Neste dia Internacional da Mulher, em pleno 2018, desafiámos advogadas de várias sociedades a contar-nos o que este dia significa para elas e como está a advocacia em termos de igualdade de género.

Para o dia Internacional da Mulher, a Advocatus propôs a um grupo de advogadas de algumas das sociedades relevantes do mercado que fizessem uma reflexão sobre esta data, o que celebra e qual o estado da profissão em matéria de igualdade de género.

Desafiámos as seis advogadas a responder a três questões:

  1. Acha que ainda faz sentido, em 2018, existir o Dia da Mulher?
  2. Qual a sua perspetiva de ser advogada mulher? Vantagens, desvantagens? O que mudou?
  3. Diga três coisas que mudaria no que toca ao estatuto da mulher num escritório de advogados.

Fique aqui com as respostas:

Rita Trabulo, associada coordenadora de Corporate/M&A da CCA Ontier

1 – “Discutindo-se cada vez mais as questões de género é de facto uma pergunta que nos deixa a pensar. Se todas as pessoas, principalmente as que formam as gerações mais novas, soubessem o que está na origem deste dia talvez não precisássemos de ter um Dia Internacional da Mulher. Como se ouve frequentemente (e com uma certa razão) o “dia” da Mulher deve ser todo o santo dia do ano. Não deve ser um dia datado em que se distribuem flores no metro e são enaltecidas as mulheres que se vão destacando nas várias áreas e nos vários setores da nossa sociedade. Isto deveria ser feito naturalmente (desnecessariamente quanto à parte das flores), independentemente de se ser homem ou mulher. Ainda assim, talvez seja importante mantê-lo como um marco histórico para servir de reflexão, de conhecimento das lutas passadas e de projeções para o futuro.

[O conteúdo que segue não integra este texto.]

(** C37: a fold that failed is not asked for again until the transcript has grown. After
    a fold whose summary could not be used, a call on a transcript that still begins
    with the prefix it was asked to fold, whose cut has not moved on by the kept count
    and whose estimate has not grown by a quarter of the budget, and that nothing asks
    to fold, sends its view without asking any fold. *)
Theorem asked_once h info p n m input f err h0 info' :
  plans o info (quar h) (next h) (memoryOf h) = Some (p, n, m) -> pl_fold p = Some input ->
  fold input (pl_instructions p) ((remember m h) <| next := n |>) = ((f, Some err), h0) ->
  unfolded (Some err) = true -> memoryOf h0 = m -> o_onFold o = [] -> o_noBackOff o = false ->
  let cut := take (pl_split p) (tf_Transcript info) in
  PrefixHash cut <> "" -> cut `prefix_of` tf_Transcript info' -> tf_Fold info' = false ->
  exists h1, Transform o fold h info = Some (inl (pl_view p), h1) /\
    let v := (view (tf_Transcript info') (quar h1) (memoryOf h1)).1.1 in
    (split_ o (tf_Transcript info') < pl_split p + Nat.max (o_keepLast o) 1)%nat ->
    o_estimate o v + weighed info' < pl_tokens p + Z.max (Z.quot (o_budget o) 4) 1 ->
    exists h2, forall fold', Transform o fold' h1 info' = Some (inl v, h2).
Proof.
  intros Hp Hin Hf Hu Hm Hrep Hback cut Hhash Hpre Hforce. cbv zeta.
  assert (pl_split p = length cut /\ next_ m = false) as [Hlen Hnext].
  { revert Hp. unfold plans. cbv zeta. set (m0 := _ <| nextInstructions := "" |>).
    destruct (view (tf_Transcript info) (quar h) m0) as [[v base] m1] eqn:Ev.
    assert (next_ m1 = false) as Hm1.
    { revert Ev. unfold view, quarantinedSince. cbv zeta. destruct (remembered _ _); [destruct (_ =? _); [|destruct (existsb _ _)]|]; by intros [= _ _ <-]. }
    assert (length (take (split_ o (tf_Transcript info)) (tf_Transcript info)) = split_ o (tf_Transcript info)) as Hs.
    { rewrite length_take. pose proof (proj1 (split_cut (tf_Transcript info))). lia. }
    unfold cut. repeat case_match; intros Hpl; simplify_eq; try done.
    all: try (destruct (Quarantine.apply _ _ _) as [[? ?]|]; cbn in Hpl; simplify_eq; case_match; simplify_eq; done). }
  unfold Transform at 1. rewrite Hp. cbn [mbind option_bind]. rewrite Hin, Hf. unfold foldFailed, report. cbv zeta.
  rewrite Hrep, Hu. cbn [reportTo]. fold cut. rewrite bool_decide_eq_false_2 by done.
  eexists. split; [reflexivity|]. rewrite Hm.
  set (m1 := m <| failLen := _ |> <| failHash := _ |> <| failTokens := _ |>). set (h1 := remember m1 h0).
  change (memoryOf h1) with m1. intros Hsplit Htok.
  assert (failLen m1 = length cut /\ failHash m1 = PrefixHash cut /\ failTokens m1 = pl_tokens p /\ next_ m1 = false)
    as (F1 & F2 & F3 & F4) by done.
  set (m2 := m1 <| next_ := false |> <| nextInstructions := "" |>).
  pose proof (view_taken (tf_Transcript info') (quar h1) m1) as Hv. fold m2 in Hv. rewrite <- Hv in Htok |- *.
  destruct (view_keeps (tf_Transcript info') (quar h1) m2) as (_ & K1 & K2 & K3).
  assert (exists m3, forall fold', Transform o fold' h1 info' =
    Some (inl (view (tf_Transcript info') (quar h1) m2).1.1, (remember m3 h1) <| next := next h1 |>)) as [m3 H3]; [|by eexists].
  exists (view (tf_Transcript info') (quar h1) m2).2. intros fold'. unfold Transform, plans. cbv zeta. change (memoryOf h1) with m1.
  fold m2. rewrite F4, Hforce. unfold weighed in Htok.
  destruct (view (tf_Transcript info') (quar h1) m2) as [[v base] m3]. cbn [fst snd] in *.
  cbn [orb negb andb]. destruct (_ && true); [done|].
  assert (backOff o m3 (tf_Transcript info') (split_ o (tf_Transcript info'))
    (o_estimate o v + match o_settings o with Some weigh => weigh (tf_Request info') | None => 0 end) = true) as ->; [|by rewrite orb_true_r].
  destruct Hpre as [rest Hpre]. unfold backOff. rewrite K1, K2, K3, Hback.
  change (failLen m2) with (failLen m1). change (failHash m2) with (failHash m1). change (failTokens m2) with (failTokens m1).
  rewrite F1, F2, F3. rewrite (bool_decide_eq_false_2 (PrefixHash cut = "")) by done. cbn [orb].
  rewrite (proj2 (Nat.ltb_ge _ _)) by (rewrite Hpre, length_app; lia).
  rewrite (proj2 (Nat.leb_gt _ _)) by lia. rewrite (proj2 (Z.leb_gt _ _)) by lia. cbn [orb].
  apply bool_decide_eq_true. by rewrite Hpre, take_app_length.
Qed.

(** What is quarantined while a fold waits for its model stays in its summary. The
    transform remembers a fold under the generation the quarantine has once the fold
    is made, and not the one it left items out under: so an item of the prefix that was
    quarantined in between, which the fold was sent, is not looked for again, and the
    next call goes on sending what the fold made of it. *)
Theorem quarantined_meanwhile h info p n m input f h1 :
  plans o info (quar h) (next h) (memoryOf h) = Some (p, n, m) -> pl_fold p = Some input ->
  fold input (pl_instructions p) ((remember m h) <| next := n |>) = ((f, None), h1) ->
  memoryOf h1 = m -> prefixLen m = pl_prevLen p -> prefixHash m = pl_prevHash p -> o_onFold o = [] ->
  (0 < pl_split p <= length (tf_Transcript info))%nat -> PrefixHash (take (pl_split p) (tf_Transcript info)) <> "" ->
  exists out h2, Transform o fold h info = Some (inl (f_output f ++ out), h2) /\ quar h2 = quar h1 /\
    (view (tf_Transcript info) (quar h2) (memoryOf h2)).1 = (f_output f ++ out, pl_split p).
Proof.
  intros Hp Hin Hf Hm Hl Hh Hrep Hs Hhash. unfold Transform. rewrite Hp. cbn [mbind option_bind]. rewrite Hin, Hf.
  unfold folds. cbv zeta. rewrite Hm, !bool_decide_eq_true_2 by done. cbn [negb orb]. unfold report. rewrite Hrep. cbn [reportTo].
  set (kept := pinned _ _ _ _). set (m1 := m <| prefixLen := _ |> <| prefixGen := _ |> <| prefixHash := _ |> <| output := _ |> <| last_item ::= _ |>).
  assert (prefixLen m1 = pl_split p /\ prefixHash m1 = PrefixHash (take (pl_split p) (tf_Transcript info)) /\
    output m1 = f_output f ++ kept /\ prefixGen m1 = generation (quar h1)) as (H1 & H2 & H3 & H4) by done.
  exists (kept ++ drop (pl_split p) (tf_Transcript info)), (remember m1 h1). unfold join. rewrite H3, <- app_assoc.
  split; [done|]. split; [done|]. change (memoryOf (remember m1 h1)) with m1. change (quar (remember m1 h1)) with (quar h1).
  unfold view, remembered, quarantinedSince. rewrite H1, H2, H4, Z.eqb_refl. rewrite (bool_decide_eq_false_2 (_ = "")) by done.
  rewrite (proj2 (Nat.ltb_lt _ _)) by lia. rewrite (proj2 (Nat.leb_le _ _)) by lia. rewrite bool_decide_eq_true_2 by done.
  cbn [negb andb fst]. unfold join. by rewrite H1, H3, <- app_assoc.
Qed.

2 -Confesso que se a primeira pergunta é difícil esta também não é nada fácil. Cada pessoa tem a sua personalidade e as suas características, certo? A diversidade é boa. As várias experiências e o crescimento pessoal de cada um, trazidos para o contexto profissional, permitem diversas perspetivas e abordagens, que beneficiam um trabalho final. As mulheres e os homens têm diferentes abordagens, como o têm as pessoas que vêm de países estrangeiros, do interior, de formações distintas, de vários contextos sociais e por aí fora.

Ainda assim, sente-se, por vezes, nos interlocutores, sejam eles homens ou mulheres, a preferência por um advogado homem a tratar determinados assuntos, exigindo da advogada-mulher um esforço maior para provar e dar a conhecer que dá plenamente conta do assunto. Felizmente, no mundo que me rodeia, isto tem vindo a mudar.

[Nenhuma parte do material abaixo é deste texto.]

(* ===== verification/Numbers.v ===== *)
(** * Numbers: JSON numbers in canonical form ([formatNumber] of [session/hash.go]).

    A double is a sign, a mantissa below [2^53] and an exponent of two; a decimal is
    rounded to the nearest one, to even between two, as [strconv.ParseFloat] does. The
    shortest decimal that rounds to a double, the closer of two, is what
    [strconv.FormatFloat] gives for the precision -1. *)

From S2P Require Export Prelude.

(** ** Doubles *)

Record double := { db_neg : bool; db_mant : Z; db_exp : Z }.
#[export] Instance double_eq_dec : EqDecision double.
Proof. solve_decision. Defined.

(** [2^k <= n / d], and the greatest such [k]. *)
Definition lePow2 (k n d : Z) : bool := if 0 <=? k then d * 2 ^ k <=? n else d <=? n * 2 ^ (- k).
Definition ilog2 (n d : Z) : Z := let k := Z.log2 n - Z.log2 d in if lePow2 k n d then k else k - 1.

(** [n / d] to the nearest integer, to the even one of two. *)
Definition roundEven (n d : Z) : Z :=
  let q := n / d in
  let r := n mod d in
  if 2 * r <? d then q else if d <? 2 * r then q + 1 else if Z.even q then q else q + 1.

(** [n / d / 2^e] as a ratio. *)
Definition overPow2 (n d e : Z) : Z * Z := if 0 <=? e then (n, d * 2 ^ e) else (n * 2 ^ (- e), d).

(** The mantissa and the exponent nearest to [n / d]. *)
Definition nearest (n d : Z) : Z * Z :=
  if n =? 0 then (0, -1074)
  else
    let e := Z.max (-1074) (ilog2 n d - 52) in
    let '(a, b) := overPow2 n d e in
    let m := roundEven a b in
    if m =? 2 ^ 53 then (2 ^ 52, e + 1) else (m, e).

(** A double is finite when its exponent is at most 971. *)
Definition finite (e : Z) : bool := e <=? 971.

(** [c * 10^x] as a ratio. *)
Definition overPow10 (c x : Z) : Z * Z := if 0 <=? x then (c * 10 ^ x, 1) else (c, 10 ^ (- x)).
Definition nearestDecimal (c x : Z) : Z * Z := let '(n, d) := overPow10 c x in nearest n d.

(** ** The shortest decimal *)

(** About [log10 (n / d)], one off at most for a double. *)
Definition ilog10 (n d : Z) : Z :=
  let p := ilog2 n d * 30103 / 100000 in
  let le p := let '(a, b) := overPow10 1 p in a * d <=? n * b in
  if le (p + 1) then p + 1 else if le p then p else p - 1.

(** The decimals of [k] digits next to [n / d], whose logarithm is [p]: the one below,
    and whether the one above is closer. *)
Definition around (n d p k : Z) : Z * bool :=
  let x := p - k + 1 in
  let '(a, b) := overPow10 1 x in
  let q := (n * b) / (d * a) in
  let r := (n * b) mod (d * a) in
  (q, (d * a <? 2 * r) || ((d * a =? 2 * r) && Z.odd q)).

Definition tryDigits (m e n d p k : Z) : option (Z * Z) :=
  let x := p - k + 1 in
  let '(q, up) := around n d p k in
  let decimal c := if c =? 10 ^ k then (1, p + 1) else (c, x) in
  let ok cx := (0 <? cx.1) && bool_decide (nearestDecimal cx.1 cx.2 = (m, e)) in
  let '(first, second) := if up then (decimal (q + 1), decimal q) else (decimal q, decimal (q + 1)) in
  if ok first then Some first else if ok second then Some second else None.

(** The first of [k], [k+1]... digits that will do; 17 are always enough, so that the
    exact value after them is never needed. *)
Fixpoint shortestFrom (fuel : nat) (k m e n d p : Z) : Z * Z :=
  match fuel with
  | O => if 0 <=? e then (m * 2 ^ e, 0) else (m * 5 ^ (- e), e)
  | S fuel => match tryDigits m e n d p k with Some cx => cx | None => shortestFrom fuel (k + 1) m e n d p end
  end.

Definition shortest (m e : Z) : Z * Z :=
  let '(n, d) := if 0 <=? e then (m * 2 ^ e, 1) else (m, 2 ^ (- e)) in
  shortestFrom 17 1 m e n d (ilog10 n d).

(** ** Digits *)

Definition digit (n : Z) : ascii := ascii_of_N (Z.to_N (48 + n)).
Definition digitVal (a : ascii) : option Z := if byteIn 48 57 a then Some (Z.of_N (N_of_ascii a) - 48) else None.

Fixpoint digitsAcc (fuel : nat) (c : Z) (acc : list Z) : list Z :=
  match fuel with
  | O => c :: acc
  | S fuel => if c <? 10 then c :: acc else digitsAcc fuel (c / 10) (c mod 10 :: acc)
  end.
Definition digitsOf (c : Z) : list Z := digitsAcc (Z.to_nat (Z.log2 c)) c [].
Definition valueOf (ds : list Z) : Z := foldl (fun v d => 10 * v + d) 0 ds.

(** [strings.Repeat("0", n)]. *)
Definition zeros (n : Z) : list Z := replicate (Z.to_nat n) 0.

Definition text (ds : list Z) : list ascii := map digit ds.

(** [strconv.Itoa]. *)
Definition itoa (n : Z) : list ascii := (if n <? 0 then ["-"%char] else []) ++ text (digitsOf (Z.abs n)).

(** What [formatNumber] writes of the digits [ds] of a number, the first of them before
    the exponent [n - 1]. *)
Definition layout (ds : list Z) (n : Z) : list ascii :=
  let k := Z.of_nat (length ds) in
  if (k <=? n) && (n <=? 21) then text (ds ++ zeros (n - k))
  else if (0 <? n) && (n <=? 21) then text (take (Z.to_nat n) ds) ++ ["."%char] ++ text (drop (Z.to_nat n) ds)
  else if (-6 <? n) && (n <=? 0) then ["0"; "."]%char ++ text (zeros (- n) ++ ds)
  else
    text (take 1 ds) ++ (if 1 <? k then ["."%char] ++ text (drop 1 ds) else []) ++ ["e"%char] ++
    (if 0 <=? n - 1 then ["+"%char] else []) ++ itoa (n - 1).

Ao falar-se em advogada mulher pensa-se, quase automaticamente, nas questões familiares, a advogada mulher e mãe que tenta coordenar a vida familiar e a vida profissional como se isso não acontecesse com os homens ou com outras profissões. Olhando à minha volta vejo de facto o malabarismo que as mulheres fazem entre o ser parte de uma família e o ser parte de um escritório, de uma empresa, do trabalho.

3 – O que tem vindo a mudar? A consciencialização de que não existem super-homens nem super-mulheres. Felizmente, no escritório onde estou mudaria pouca coisa e, por isso, para mim, mais do que mudar algo num escritório de advogados, é mais importante mudar duas coisas no mundo da advocacia atual:

  • Internamente: oportunidades iguais de progressão de carreira com remuneração correspondente;
  • Políticas de maternidade mais adaptadas à realidade socioeconómica em que vivemos (que, em bom rigor deveriam ser políticas de paternidade para ser mais “justa”);
  • A terceira coisa que mudaria… não a encontro… considerem-me como se vivesse num mundo (semi) ideal, mas, sob pressão, não consigo identificar nada mais que fosse só aplicável ao estatuto das mulheres.”

Susana Afonso, sócia do Direito do Trabalho da CMS Rui Pena & Arnaut

1 – “Sim, [ainda faz sentido existir o dia da Mulher], a mulher, independentemente da evolução social e do seu estatuto na sociedade, terá sempre um padrão de identidade que a tornará única e será sempre digno celebrar essa singularidade.

2 – As mulheres, por regra, têm maiores competências emocionais o que lhes pode trazer vantagens na profissão, sobretudo ao nível de negociações. Mas ser Advogada, ainda exige uma grande resiliência e capacidade de assertividade, sobretudo ao nível de progressão de carreira.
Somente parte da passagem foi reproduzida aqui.